WHAT THIS TASK INVOLVES: How do the lines below between the ones holding "(** [matrix[i][j] = v] *)" and "matrix_get matrix (List.length", inclusive, read? Give them again exactly, with no other lines.

-*-*-

(* ------------------------------------------------------------------ *)
(** ** Control: failure and loops *)

(** Sequencing of computations that may stop ([None]). *)
Notation "x <- e ;; k" :=
  (match e with Some x => k | None => None end)
  (at level 61, e at next level, right associativity, only parsing).

(** [for (let i = first; i < first + count; i++) body] over a state. *)
Fixpoint for_loop {S : Type} (first count : nat)
         (body : nat -> S -> option S) (s : S) : option S :=
  match count with
  | 0 => Some s
  | Datatypes.S count' => s' <- body first s ;; for_loop (Datatypes.S first) count' body s'
  end.

(** [a.forEach((x, index) => body)] over a state, [index] counted from
    [first]. *)
Fixpoint forEach_indexed {A S : Type} (body : A -> nat -> S -> option S)
         (a : list A) (first : nat) (s : S) : option S :=
  match a with
  | [] => Some s
  | x :: a' => s' <- body x first s ;; forEach_indexed body a' (Datatypes.S first) s'
  end.

(** [a.forEach(x => body)] over a state, for a body that cannot stop. *)
Definition forEach {A S : Type} (body : S -> A -> S) (a : list A) (s : S) : S :=
  fold_left body a s.

(** [a[i] = v]: overwrite inside the array, push at its end; an assignment
    further out, which would leave holes, stops the model. *)
Definition array_set {A : Type} (a : list A) (i : nat) (v : A) : option (list A) :=
  if i <? List.length a then Some (firstn i a ++ v :: skipn (Datatypes.S i) a)
  else if i =? List.length a then Some (a ++ [v])
  else None.

(* ------------------------------------------------------------------ *)
(** ** Numbers *)

(** [2 ** k] for an integer [k]. *)
Definition pow2 (k : Z) : Q := (2 ^ k)%Q.

(** The integer nearest to a rational; one half way between two integers
    goes to the even one. *)
Definition round_half_even (q : Q) : Z :=
  let f := Qfloor q in
  match (q - inject_Z f ?= 1 # 2)%Q with
  | Lt => f
  | Gt => (f + 1)%Z
  | Eq => if Z.even f then f else (f + 1)%Z
  end.

(** The integer [k] with [2 ** k <= x < 2 ** (k + 1)], for [x > 0]. *)
Definition binade (x : Q) : Z :=
  let l := (Z.log2 (Qnum x) - Z.log2 (Z.pos (Qden x)))%Z in
  if Qle_bool (pow2 l) x then l else (l - 1)%Z.

(** The number that an arithmetic operation returns when its exact result
    is [x]: the nearest binary64 number, which has a significand of 53
    bits, ties going to the even significand (IEEE 754 round to nearest,
    ties to even).  The exponent range is not modelled: results below
    [2 ** -1022] or from [2 ** 1024] on are out of reach of the quantities
    formed here from the lengths of arrays. *)
Definition binary64 (x : Q) : Q :=
  match (x ?= 0)%Q with
  | Eq => 0%Q
  | Gt =>
      let ulp := pow2 (binade x - 52) in
      (inject_Z (round_half_even (x / ulp)) * ulp)%Q
  | Lt =>
      let ulp := pow2 (binade (- x) - 52) in
      (- (inject_Z (round_half_even (- x / ulp)) * ulp))%Q
  end.

(* ------------------------------------------------------------------ *)
(** ** Fuzzy matcher *)

Definition Matrix : Type := list (list nat).

(** [matrix[i][j]].  The model stops where the row or the cell is missing
    (the source would go on with [undefined]); [levenshteinDistance] never
    gets there, as [levenshteinDistance_cell] shows. *)
Definition matrix_get (matrix : Matrix) (i j : nat) : option nat :=
  row <- nth_error matrix i ;; nth_error row j.

(** [matrix[i][j] = v] *)
Definition matrix_set (matrix : Matrix) (i j v : nat) : option Matrix :=
  row <- nth_error matrix i ;;
  row' <- array_set row j v ;;
  array_set matrix i row'.

Definition levenshteinDistance (str1 str2 : jsstring) : option nat :=
  let matrix : Matrix := [] in
  matrix <- for_loop 0 (List.length str2 + 1)
              (fun i matrix => array_set matrix i [i]) matrix ;;
  matrix <- for_loop 0 (List.length str1 + 1)
              (fun j matrix => matrix_set matrix 0 j j) matrix ;;
  matrix <- for_loop 1 (List.length str2)
              (fun i matrix =>
                 for_loop 1 (List.length str1)
                   (fun j matrix =>
                      if JsString.eqb (JsString.charAt str2 (i - 1))
                                      (JsString.charAt str1 (j - 1))
                      then
                        diag <- matrix_get matrix (i - 1) (j - 1) ;;
                        matrix_set matrix i j diag
                      else
                        substitution <- matrix_get matrix (i - 1) (j - 1) ;;
                        insertion <- matrix_get matrix i (j - 1) ;;
                        deletion <- matrix_get matrix (i - 1) j ;;
                        matrix_set matrix i j
                          (Nat.min (substitution + 1)
                             (Nat.min (insertion + 1) (deletion + 1))))
                   matrix)
              matrix ;;
  matrix_get matrix (List.length str2) (List.length str1).

Definition Q_of_nat (n : nat) : Q := inject_Z (Z.of_nat n).

(** The default [threshold = 0.8]. *)
Definition default_threshold : Q := 8 # 10.

Definition fuzzyMatch (term1 term2 : jsstring) (threshold : Q) : bool :=
  if JsString.eqb term1 term2 then true
  else if (List.length term1 <? 3) || (List.length term2 <? 3) then false
  else if JsString.includes term1 term2 || JsString.includes term2 term1 then true
  else
    match levenshteinDistance term1 term2 with
    | Some distance =>
        let maxLength := Nat.max (List.length term1) (List.length term2) in
        let similarity := (1 - Q_of_nat distance / Q_of_nat maxLength)%Q in
        Qle_bool threshold similarity
    | None => false
    end.

(* ------------------------------------------------------------------ *)
(** ** Products and the search index *)

(** The fields of a product record of [data/products.json] that the search
    engine reads.  Any of them may be absent. *)
Module Product.
Record OriginalData : Type :=
  { title : option jsstring; description : option jsstring }.
Record t : Type :=
  { original_data : option OriginalData; confidence_score : option Q }.
End Product.

(** [product.original_data?.title] and [product.original_data?.description] *)
Definition title_of (product : Product.t) : option jsstring :=
  match Product.original_data product with
  | Some d => Product.title d
  | None => None
  end.

Definition description_of (product : Product.t) : option jsstring :=
  match Product.original_data product with
  | Some d => Product.description d
  | None => None
  end.

Module IndexEntry.
Record t : Type :=
  { productIndex : nat;
    titleTokens : list jsstring;
    descriptionTokens : list jsstring;
    normalizedTitle : jsstring;
    normalizedDescription : jsstring;
    allTokens : list jsstring }.
End IndexEntry.

(** The two fields of [this] that the search engine uses. *)
Record FashionCatalogue : Type :=
  { allProducts : list Product.t; searchIndex : list IndexEntry.t }.

(** [a.map((x, index) => f(x, index))], [index] counted from [first]. *)
Fixpoint map_indexed {A B : Type} (f : A -> nat -> B) (a : list A) (first : nat) : list B :=
  match a with
  | [] => []
  | x :: a' => f x first :: map_indexed f a' (S first)
  end.

(** The object that the arrow function of [buildSearchIndex] returns. *)
Definition indexEntry (product : Product.t) (index : nat) : IndexEntry.t :=
  {| IndexEntry.productIndex := index;
     IndexEntry.titleTokens := tokenize (title_of product);
     IndexEntry.descriptionTokens := tokenize (description_of product);
     IndexEntry.normalizedTitle := normalizeText (title_of product);
     IndexEntry.normalizedDescription := normalizeText (description_of product);
     IndexEntry.allTokens :=
       tokenize (Some (or_empty (title_of product)))
       ++ tokenize (Some (or_empty (description_of product))) |}.

Definition buildSearchIndex (this : FashionCatalogue) : FashionCatalogue :=
  {| allProducts := allProducts this;
     searchIndex := map_indexed indexEntry (allProducts this) 0 |}.

(** The state that [preprocessData] leaves: the index was built from the
    products now loaded. *)
Definition indexed (this : FashionCatalogue) : Prop :=
  searchIndex this = searchIndex (buildSearchIndex this).

(* ------------------------------------------------------------------ *)
(** ** Relevance scorer *)

Module Relevance.
Record t : Type :=
  { score : Q; matchedTerms : nat; totalTerms : nat; coverage : Q }.
End Relevance.

(** [if (cond) { termScore += bonus; termMatched = true; }] on the pair
    [(termScore, termMatched)]. *)
Definition award (cond : bool) (bonus : Q) (term : Q * bool) : Q * bool :=
  if cond then ((fst term + bonus)%Q, true) else term.

(** The body of [searchTokens.forEach] up to its last [if]: the values of
    [termScore] and [termMatched] for one search token. *)
Definition termContribution (product : IndexEntry.t) (searchToken : jsstring) : Q * bool :=
  let term := (0%Q, false) in
  (* Exact title matches (highest weight) *)
  let term := award (Array_includes (IndexEntry.titleTokens product) searchToken) 3 term in
  (* Fuzzy title matches *)
  let term :=
    forEach (fun term titleToken =>
               award (fuzzyMatch searchToken titleToken default_threshold) 2 term)
            (IndexEntry.titleTokens product) term in
  (* Exact description matches *)
  let term := award (Array_includes (IndexEntry.descriptionTokens product) searchToken) 1 term in
  (* Fuzzy description matches *)
  let term :=
    forEach (fun term descToken =>
               award (fuzzyMatch searchToken descToken default_threshold) (1 # 2) term)
            (IndexEntry.descriptionTokens product) term in
  (* Phrase matching bonus *)
  let term := award (JsString.includes (IndexEntry.normalizedTitle product) searchToken) 1 term in
  let term := award (JsString.includes (IndexEntry.normalizedDescription product) searchToken) (1 # 2) term in
  term.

-*-*-

RESULT:
(** [matrix[i][j] = v] *)
Definition matrix_set (matrix : Matrix) (i j v : nat) : option Matrix :=
  row <- nth_error matrix i ;;
  row' <- array_set row j v ;;
  array_set matrix i row'.

Definition levenshteinDistance (str1 str2 : jsstring) : option nat :=
  let matrix : Matrix := [] in
  matrix <- for_loop 0 (List.length str2 + 1)
              (fun i matrix => array_set matrix i [i]) matrix ;;
  matrix <- for_loop 0 (List.length str1 + 1)
              (fun j matrix => matrix_set matrix 0 j j) matrix ;;
  matrix <- for_loop 1 (List.length str2)
              (fun i matrix =>
                 for_loop 1 (List.length str1)
                   (fun j matrix =>
                      if JsString.eqb (JsString.charAt str2 (i - 1))
                                      (JsString.charAt str1 (j - 1))
                      then
                        diag <- matrix_get matrix (i - 1) (j - 1) ;;
                        matrix_set matrix i j diag
                      else
                        substitution <- matrix_get matrix (i - 1) (j - 1) ;;
                        insertion <- matrix_get matrix i (j - 1) ;;
                        deletion <- matrix_get matrix (i - 1) j ;;
                        matrix_set matrix i j
                          (Nat.min (substitution + 1)
                             (Nat.min (insertion + 1) (deletion + 1))))
                   matrix)
              matrix ;;
  matrix_get matrix (List.length str2) (List.length str1).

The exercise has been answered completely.